The more that I sit back and observe the world around me, the more I see things falling apart at the seams. Everything is being stretched to the limit and worn down to bare threads. It's depressing because pretty soon something's going to give and I have a feeling the it won't be too pretty.
I can't seem to let go of this eminent feeling of dread that's been building up for a while, call me cynical, pessimistic, fatalistic, whatever, but shit's going to hit the fan andI'm not sure taht I want to be there for it. Not everything is black and white and not everything is perfect. Most of the time what you read in fairy tales and other such fiction isn't even close to reality and it only makes reality that much more bitter.

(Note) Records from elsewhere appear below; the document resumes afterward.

(* ===== verification/HostPatch.v ===== *)
(** * Patches of the Bluetooth host (subsys/bluetooth/host/bt_host_patch.c)

    The delayed connection-parameter update, the end of a pairing, the persistence of
    client characteristic configurations (CCC) and the local LE features.  The host's own
    objects appear as the records of the fields the patches use; its calls are recorded. *)
From S2P Require Import Prelude FlashNor Nvram BtStorage.

(** ** Connection parameter update *)
Definition BT_HCI_ROLE_MASTER : Z := 0.
Definition UPDATE_DELAY_MAX : Z := 30.

Inductive le_eff :=
| LeDisconnect
| LeResubmit (delay : Z)            (* k_delayed_work_submit(&conn->le.update_work, ..) *)
| LeParamUpdate (from_config : bool).

(** [update_delay_times] is a u8_t counter shared by all connections. *)
Definition update_conn_param_new (role bt_conn_update_timeout : Z) : le_eff :=
  LeResubmit (if role =? BT_HCI_ROLE_MASTER then 0 else bt_conn_update_timeout).

Definition le_conn_update_new (connecting : bool) (app_ready : option bool) (has_cfg : bool)
    (role timeout : Z) (update_delay_times : Z) : le_eff * Z :=
  if connecting then (LeDisconnect, update_delay_times)
  else
    match app_ready with
    | Some false =>
        (* the counter is incremented by the comparison itself *)
        if update_delay_times <? UPDATE_DELAY_MAX
        then (update_conn_param_new role timeout, u8 (update_delay_times + 1))
        else (LeParamUpdate has_cfg, 0)
    | _ => (LeParamUpdate has_cfg, 0)
    end.

(** ** ATT: releasing the transmit semaphore *)
Inductive att_eff := SemGive | StartTimeout (ms : Z).
Definition ATT_TIMEOUT : Z := 30000.
Definition att_cfm_sent_new (att : bool) : list att_eff := if att then [SemGive] else [].
Definition att_rsp_sent_new (att : bool) : list att_eff := if att then [SemGive] else [].
Definition att_req_sent_new (att req : bool) : list att_eff :=
  if att then SemGive :: (if req then [StartTimeout ATT_TIMEOUT] else []) else [].

(** ** The end of a pairing *)
Definition SMP_FLAG_BOND : Z := 10.
Definition BT_SMP_CMD_PAIRING_REQ : Z := 0x01.
Definition BT_SMP_CMD_SECURITY_REQUEST : Z := 0x0b.
Definition JUST_WORKS : Z := 0.

Record smp_state {NS : Type} := SmpState {
  smp_flags : Z;               (* atomic_t [] *)
  allowed_cmds : Z;            (* atomic_t *)
  smp_method : Z;
  smp_timer : bool;            (* the timeout work is pending *)
  smp_role : Z;
  sec_level : Z;
  required_sec_level : Z;
  smp_keys : list Z;           (* conn->le.keys *)
  smp_nv : NS
}.
#[global] Arguments smp_state : clear implicits.
#[global] Arguments SmpState {NS}.
#[export] Instance eta_smp_state {NS} : EtaRecord (smp_state NS) := fun r =>
  SmpState (smp_flags r) (allowed_cmds r) (smp_method r) (smp_timer r) (smp_role r) (sec_level r)
    (required_sec_level r) (smp_keys r) (smp_nv r).

Section Host.
Context `{NV : Nvram NS}.

Definition smp_reset_new : M (smp_state NS) unit :=
  s ← get;
  when (Z.testbit (smp_flags s) SMP_FLAG_BOND)
    (fun s => match nv_storage_write (Some (k_addr (smp_keys s))) BT_STORAGE_BT_KEYS (smp_keys s) (smp_nv s) with
              | Some (_, n) => Some (tt, s <| smp_nv := n |>)
              | None => None
              end);;
  modify (fun s => s <| smp_timer := false |> <| smp_method := JUST_WORKS |>
                     <| allowed_cmds := 0 |> <| smp_flags := 0 |>);;
  s ← get;
  when (negb (required_sec_level s =? sec_level s))
    (modify (fun s => s <| required_sec_level := sec_level s |>));;
  if smp_role s =? BT_HCI_ROLE_MASTER then
    modify (fun s => s <| allowed_cmds ::= (fun a => Z.lor a (Z.shiftl 1 BT_SMP_CMD_SECURITY_REQUEST)) |>)
  else
    modify (fun s => s <| allowed_cmds ::= (fun a => Z.lor a (Z.shiftl 1 BT_SMP_CMD_PAIRING_REQ)) |>).

(** ** Client characteristic configurations *)
(** CONFIG_CCC_STORE_MAX *)
Context (CCC_STORE_MAX : Z).

Record ccc_save := CccSave {
  cs_addr : list Z;               (* bt_addr_le_t *)
  cs_store : list (Z * Z);        (* handle, value *)
  cs_count : Z                    (* size_t *)
}.
#[export] Instance eta_ccc_save : EtaRecord ccc_save := fun r => CccSave (cs_addr r) (cs_store r) (cs_count r).

Definition ccc_zero : ccc_save :=
  CccSave BT_ADDR_LE_ANY (replicate (Z.to_nat CCC_STORE_MAX) (0, 0)) 0.

(** The structure's memory image, which is what the settings store holds. *)
Definition le16 (n : Z) : list Z := [u8 n; u8 (Z.shiftr n 8)].
Definition le32 (n : Z) : list Z := [u8 n; u8 (Z.shiftr n 8); u8 (Z.shiftr n 16); u8 (Z.shiftr n 24)].
Definition encode_ccc (c : ccc_save) : list Z :=
  cs_addr c ++ [0] ++ concat ((fun e => le16 e.1 ++ le16 e.2) <$> cs_store c) ++ le32 (cs_count c).
Definition rd16 (l : list Z) (o : nat) : Z := nth o l 0 + 256 * nth (o + 1) l 0.
Definition rd32 (l : list Z) (o : nat) : Z := rd16 l o + 65536 * rd16 l (o + 2).
Definition decode_ccc (l : list Z) : ccc_save :=
  CccSave (take 7 l)
    ((fun i => (rd16 l (8 + 4 * i), rd16 l (8 + 4 * i + 2))) <$> seq 0 (Z.to_nat CCC_STORE_MAX))
    (rd32 l (8 + 4 * Z.to_nat CCC_STORE_MAX)).
Definition CCC_SAVE_SIZE : Z := 8 + 4 * CCC_STORE_MAX + 4.

(** An attribute of the local GATT database and its CCC, if it is one. *)
Record gatt_attr := GattAttr {
  ga_handle : Z;
  ga_is_ccc : bool;                  (* attr->write == bt_gatt_attr_write_ccc *)
  ga_cfg : list (list Z * Z);        (* ccc->cfg[]: peer and value *)
  ga_value : Z;                      (* ccc->value *)
  ga_has_cb : bool                   (* ccc->cfg_changed != NULL *)
}.
#[export] Instance eta_gatt_attr : EtaRecord gatt_attr := fun r =>
  GattAttr (ga_handle r) (ga_is_ccc r) (ga_cfg r) (ga_value r) (ga_has_cb r).

Record host := Host {
  ccc_save_storage : ccc_save;
  gatt : list gatt_attr;
  cfg_changed : list (Z * Z);        (* callbacks made: handle and value *)
  host_nv : NS
}.
#[export] Instance eta_host : EtaRecord host := fun r =>
  Host (ccc_save_storage r) (gatt r) (cfg_changed r) (host_nv r).

(** CONFIG_NVRAM_CONFIG; the host's attribute iterator and its bond lookup. *)
Context (nvram_config : bool) (bt_gatt_foreach_attr : (nat -> M host Z) -> M host unit)
  (bt_addr_le_is_bonded : list Z -> bool).

Definition set_ccc (f : ccc_save -> ccc_save) : M host unit := modify (fun s => s <| ccc_save_storage ::= f |>).

(** The scan of the first [n] entries; it is undefined when it runs off the table. *)
Fixpoint find_handle (l : list (Z * Z)) (n : nat) (h i : Z) : option (option Z) :=
  match n with
  | O => Some None
  | S n' =>
      match l with
      | [] => None
      | e :: l' => if e.1 =? h then Some (Some i) else find_handle l' n' h (i + 1)
      end
  end.

(** -1 when the handle is new and the table is full. *)
Definition ccc_store_find (handle : Z) : M host Z :=
  s ← get;
  let c := ccc_save_storage s in
  found ← lift (find_handle (cs_store c) (Z.to_nat (cs_count c)) handle 0);
  match found with
  | Some i => mret i
  | None =>
      if cs_count c <? CCC_STORE_MAX then
        set_ccc (fun c => c <| cs_count ::= (fun n => n + 1) |>);; mret (cs_count c)
      else mret (-1)
  end.

Definition save_ccc : M host Z := fun s =>
  let '(r, n) := nvram_config_set "BT_CCC" (encode_ccc (ccc_save_storage s)) (host_nv s) in
  Some (r, s <| host_nv := n |>).

Definition bt_gatt_store_ccc (addr : list Z) (p : Z * Z) : M host unit :=
  s ← get;
  when (negb (bool_decide (addr = cs_addr (ccc_save_storage s))))
    (set_ccc (fun _ => ccc_zero);; set_ccc (fun c => c <| cs_addr := addr |>));;
  i ← ccc_store_find p.1;
  if 0 <=? i then
    s ← get;
    e ← lift (rd (cs_store (ccc_save_storage s)) i);
    when (negb (bool_decide (e = p)))
      (st ← lift (wr (cs_store (ccc_save_storage s)) i p);
       set_ccc (fun c => c <| cs_store := st |>);;
       when nvram_config (save_ccc;; mret tt))
  else mret tt.

Definition BT_GATT_ITER_STOP : Z := 0.
Definition BT_GATT_ITER_CONTINUE : Z := 1.

Definition set_attr (j : nat) (a : gatt_attr) : M host unit := modify (fun s => s <| gatt ::= <[j := a]> |>).
Definition call_changed (a : gatt_attr) (v : Z) : M host unit :=
  if ga_has_cb a then modify (fun s => s <| cfg_changed ::= (fun l => l ++ [(ga_handle a, v)]) |>) else ub.

(** [cfg[0]] of an attribute. *)
Definition set_cfg0 (f : list Z * Z -> list Z * Z) (a : gatt_attr) : option gatt_attr :=
  match ga_cfg a with e :: r => Some (a <| ga_cfg := f e :: r |>) | [] => None end.

(** The iterator's callback at the [j]-th attribute. *)
Definition ccc_load (j : nat) : M host Z :=
  s ← get;
  a ← lift (gatt s !! j);
  let load := ccc_save_storage s in
  if negb (ga_is_ccc a) then mret BT_GATT_ITER_CONTINUE
  else if cs_count load =? 0 then mret BT_GATT_ITER_STOP
  else
    found ← lift (find_handle (cs_store load) (Z.to_nat (cs_count load)) (ga_handle a) 0);
    match found with
    | None => mret BT_GATT_ITER_CONTINUE
    | Some i =>
        e ← lift (rd (cs_store load) i);
        a ← lift (set_cfg0 (fun _ => (cs_addr load, e.2)) a);
        let a := a <| ga_value := e.2 |> in
        set_attr j a;;
        call_changed a e.2;;
        mret BT_GATT_ITER_CONTINUE
    end.

(** Loading the saved table over the one in RAM. *)
Definition load_save : M host Z := fun s =>
  if nvram_config then
    let '(ret, bytes) := nvram_config_get "BT_CCC" CCC_SAVE_SIZE (host_nv s) in
    match blit 0 bytes (encode_ccc (ccc_save_storage s)) with
    | Some img => Some (ret, if 0 <=? ret then s <| ccc_save_storage := decode_ccc img |> else s)
    | None => None
    end
  else Some (0, s).

Definition bt_gatt_load_ccc : M host unit :=
  ret ← load_save;
  when (0 <=? ret) (bt_gatt_foreach_attr ccc_load).

Definition ccc_clear (j : nat) : M host Z :=
  s ← get;
  a ← lift (gatt s !! j);
  if negb (ga_is_ccc a) then mret BT_GATT_ITER_CONTINUE
  else
    match ga_cfg a with
    | [] => ub
    | (peer, v) :: r =>
        when (ga_has_cb a && (truthy (ga_value a) || truthy v))
          (set_attr j (a <| ga_value := 0 |> <| ga_cfg := (peer, 0) :: r |>);;
           call_changed a 0);;
        mret BT_GATT_ITER_CONTINUE
    end.

Definition bt_gatt_clear_ccc : M host unit :=
  when nvram_config (set_ccc (fun _ => ccc_zero);; save_ccc;; mret tt);;
  bt_gatt_foreach_attr ccc_clear.

(** The largest value any peer configured. *)
Definition max_value (cfg : list (list Z * Z)) : Z := foldl (fun v e => if v <? e.2 then e.2 else v) 0 cfg.

Definition gatt_ccc_changed_new (j : nat) : M host unit :=
  s ← get;
  a ← lift (gatt s !! j);
  let value := max_value (ga_cfg a) in
  when (negb (value =? ga_value a))
    (let a := a <| ga_value := value |> in
     set_attr j a;;
     call_changed a value;;
     match ga_cfg a with
     | [] => ub
     | (peer, _) :: _ => when (bt_addr_le_is_bonded peer) (bt_gatt_store_ccc peer (ga_handle a, value))
     end).
End Host.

I can't even watch the news on TV anymore because there is never anything good news or happy news. There is so much death, destruction, and corruption that I can't help but thinking what's the point in even watching? Especially since it's the same news over and over again, just different people, a different time and place.
Although I'm tired of the way that things are, there are some things that are worthwhile out there, it's just a matter of finding them and holding onto them. The simple pleasures in life are what make it all worth enduring. The little things that make you smile or laugh. Laughter is one of the things that the world needs more of.
It's truly amazing what hearing a contagious laugh can do to a room full or serious people. Laughter can change the mood of a situation almost immediately and completely. For instance, one of my best firends has a weird sense of humor but it grows on you, but what really gets you is his laugh. Its a chuckle, which is the only things that comes to mind when describing it. A deep bell chuckle that is so hard to resist that you often find yourself joining right in even if you don't know what you're laughing about.
Another one of my friends has this contagious little tinkling giggle. It's so light and care-free that you just join right in an let it all go. Some would findthe whole giggle thing annoying but its hard to resist.
Sometimes I just wish there was more to laugh at, things are getting a bit serious now and I know that it's all a part of life and growing up, but they say that laughter is the best medicine.